Back in the day, when I was all anti-establishment and down with the man, I would have never found myself partaking in Black Friday madness. But this year, I'm counting down the days to Black Friday because we need a new couch. Couches are expensive! Sales on couches are good! Do you know what two dogs and a little boy do to a cheap couch in three years? Terrible things.
One thing I won't be doing the day after Thanksgiving is eating leftovers because, since it's just the three of us for Thanksgiving this year, I decided not to make a big dinner. Sad, right?!
But if you do happen to have Thanksgiving dinner leftovers, save some cranberry sauce to make this Leftover Cranberry Sauce Bread.
Yes! You put the sauce in the bread! It has to be the chunky kind, not the jellied variety, of course.
This is a variation of my mom's famous strawberry bread. I swapped out the strawberries for a cup of cranberry sauce and it works out perfectly.
And if you still have leftover sauce after making the bread, you can serve it with a spoonful of cranberries on top.

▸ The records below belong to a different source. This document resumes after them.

(** * NAO bridge (bridge_py27/nao_bridge.py): configuration gate and HTTP handler

    A shallow embedding of the Python 2.7 module [nao_bridge.py]:
    - the [.env] loader [load_dotenv_strict] and the required-key gate
      (source lines 23-71),
    - the request handler [Handler] with [_read_json], [_send_json],
      [do_POST] and [do_GET] (source lines 107-171), under the part of its
      base class [BaseHTTPRequestHandler] that reads the request line,
      answers what it does not accept, and calls the handler's methods.

    Python 2 has two string types.  Both are embedded as lists of integers:
    a [str] is a list of bytes (0..255), a [unicode] is a list of code
    points (0..0x10FFFF, as on a wide build).  The interpreter's built-ins
    that the module calls (the UTF-8 codec, [strip], [int], [repr]) are
    written out as functions, as CPython 2.7 has them; [os.environ] is the
    case-sensitive dictionary of a POSIX process.  The JSON parser, the
    CP949 table and the speech backend are parameters of the handler
    section.  Exceptions are values: a computation that may raise returns a
    [result], and handler code returns a [run], the list of its effects
    together with its [result]. *)

From Stdlib Require Import ZArith List String Ascii Bool Lia.
From stdpp Require Import base option list gmap.

Import ListNotations.
Local Open Scope Z_scope.
Set Warnings "-register-all".

(** ** Python strings *)

Definition pystr := list Z.

(** A source literal, as the list of its character codes. *)
Definition py (s : string) : pystr :=
  List.map (fun a => Z.of_N (N_of_ascii a)) (list_ascii_of_string s).

(** The same, with ['] written for the double quote. *)
Definition pyq (s : string) : pystr :=
  List.map (fun c => if c =? 39 then 34 else c) (py s).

More Cranberry Sauce Things!
If you're looking for other ideas, a few years ago I posted 9 Ways to Use Leftover Cranberry Sauce. And if you're still in need of a cranberry sauce recipe, here are two that I can vouch for:
Ginger Orange Cranberry Sauce // The secret ingredient is ginger beer!
- 2 tablespoons ground flax seeds
- ½ cup warm water
- ¾ cup whole wheat flour
- ¾ cup all-purpose flour
- 1 ½ teaspoon ground cinnamon
- ½ teaspoon baking soda
- ½ teaspoon salt
- ⅔ cup white sugar (organic for vegan-friendly)
- ⅓ cup coconut milk
- ½ cup coconut oil melted
- 1 teaspoon vanilla extract
- 1 cup cranberry sauce not the jellied kind!
- olive oil mister or cooking spray
- Preheat oven to 350ºF.
- Combine the ground flax and water in a small bowl; set aside. Whisk the flours, cinnamon, baking soda, and salt in a medium mixing bowl. In another medium mixing bowl, whisk the coconut milk into the sugar until creamed. Slowly pour in the coconut oil, whisking to incorporate it into the sugar mixture. Stir in the flax mixture and vanilla extract, then pour the wet ingredients into the dry ingredients and stir until just combined. Fold in the cranberries.
- Spray 3 mini loaf pans (3 x 5.75 inches) with oil or grease them with coconut oil. Divide the mixture into the 3 pans.
- Bake for 30-35 minutes, or until a toothpick inserted into the center of the bread comes out clean. Cool for 5 minutes, then remove the loaves from the bread pans and finish cooling on a rack.